Title: | The Long Draw |
Inventory#: | NE000103 |
Size: | 18" x 60" |
Medium: | Oil on Panel |
Price: | $58,000 |
Now We Are Six
By A. A. Milne
When I was One,
I had just begun.
When I was Two,
I was nearly new.
When I was Three
I was hardly me.
When I was Four,
I was not much more.
When I was Five,
I was just alive.
But now I am Six,
I’m as clever as clever,
So I think I’ll be six now for ever and ever.
Now We Are Sixty…
When I take stock
of all the steps
along the road
the people and places
the lessons and loves
the pleasures
and the pains
wanderlusts
and home comings all
what seems to
have most defined my life
the whisper of a wake
in this world that has
so far
been me
it is the things
my hands have made.
I am leaving spoons
and chairs
drawings
and paintings
sweaters
and shawls
journals
and quilts
garden beds
and compost piles
scattered along the road
like breadcrumbs
not to find my way home
but to say
I was here.
There something in spinning called the long draw.
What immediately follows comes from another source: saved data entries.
(** [ensure_ascii]: everything but printable ASCII is escaped. *)
Definition escape_char (z : Z) : string :=
  if z =? 34 then String backslash (String quote "")
  else if z =? 92 then String backslash (String backslash "")
  else if z =? 8 then String backslash "b"
  else if z =? 9 then String backslash "t"
  else if z =? 10 then String backslash "n"
  else if z =? 12 then String backslash "f"
  else if z =? 13 then String backslash "r"
  else if (32 <=? z) && (z <? 127) then String (chr z) ""
  else if z <? 65536 then u_escape z
  else u_escape (55296 + (z - 65536) / 1024) +:+ u_escape (56320 + (z - 65536) mod 1024).

Definition print_string (s : string) : string :=
  String quote (concat_map escape_char (default [] (utf8_decode s)) +:+ String quote "").

(** [",".join(parts)] of what the elements print to. *)
Fixpoint print (v : json) : string :=
  match v with
  | JNull => "null"
  | JBool b => if b then "true" else "false"
  | JNumber n => pretty n
  | JFloat literal => literal
  | JString s => print_string s
  | JList l => "[" +:+ join "," ((fix go l := match l with
                                 | [] => [] | x :: l' => print x :: go l' end) l) +:+ "]"
  | JObject f => "{" +:+ join "," ((fix go f := match f with
                  | [] => [] | (k, x) :: f' => (print_string k +:+ ":" +:+ print x) :: go f'
                  end) f) +:+ "}"
  end.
It can be defined as a technique, but spinners will
understand it better as a Zen-like goal that embodies
both skill and soul.
You aim to pull the carded wool as far as your arms
will stretch, while maintaining a steady rhythm to the
wheel, and a gently tapering thinness to the yarn.
It requires practice, and patience, and when achieved
one is truly balanced with the universe and beyond.
My hands know that place well…
and always get there long before my heart does.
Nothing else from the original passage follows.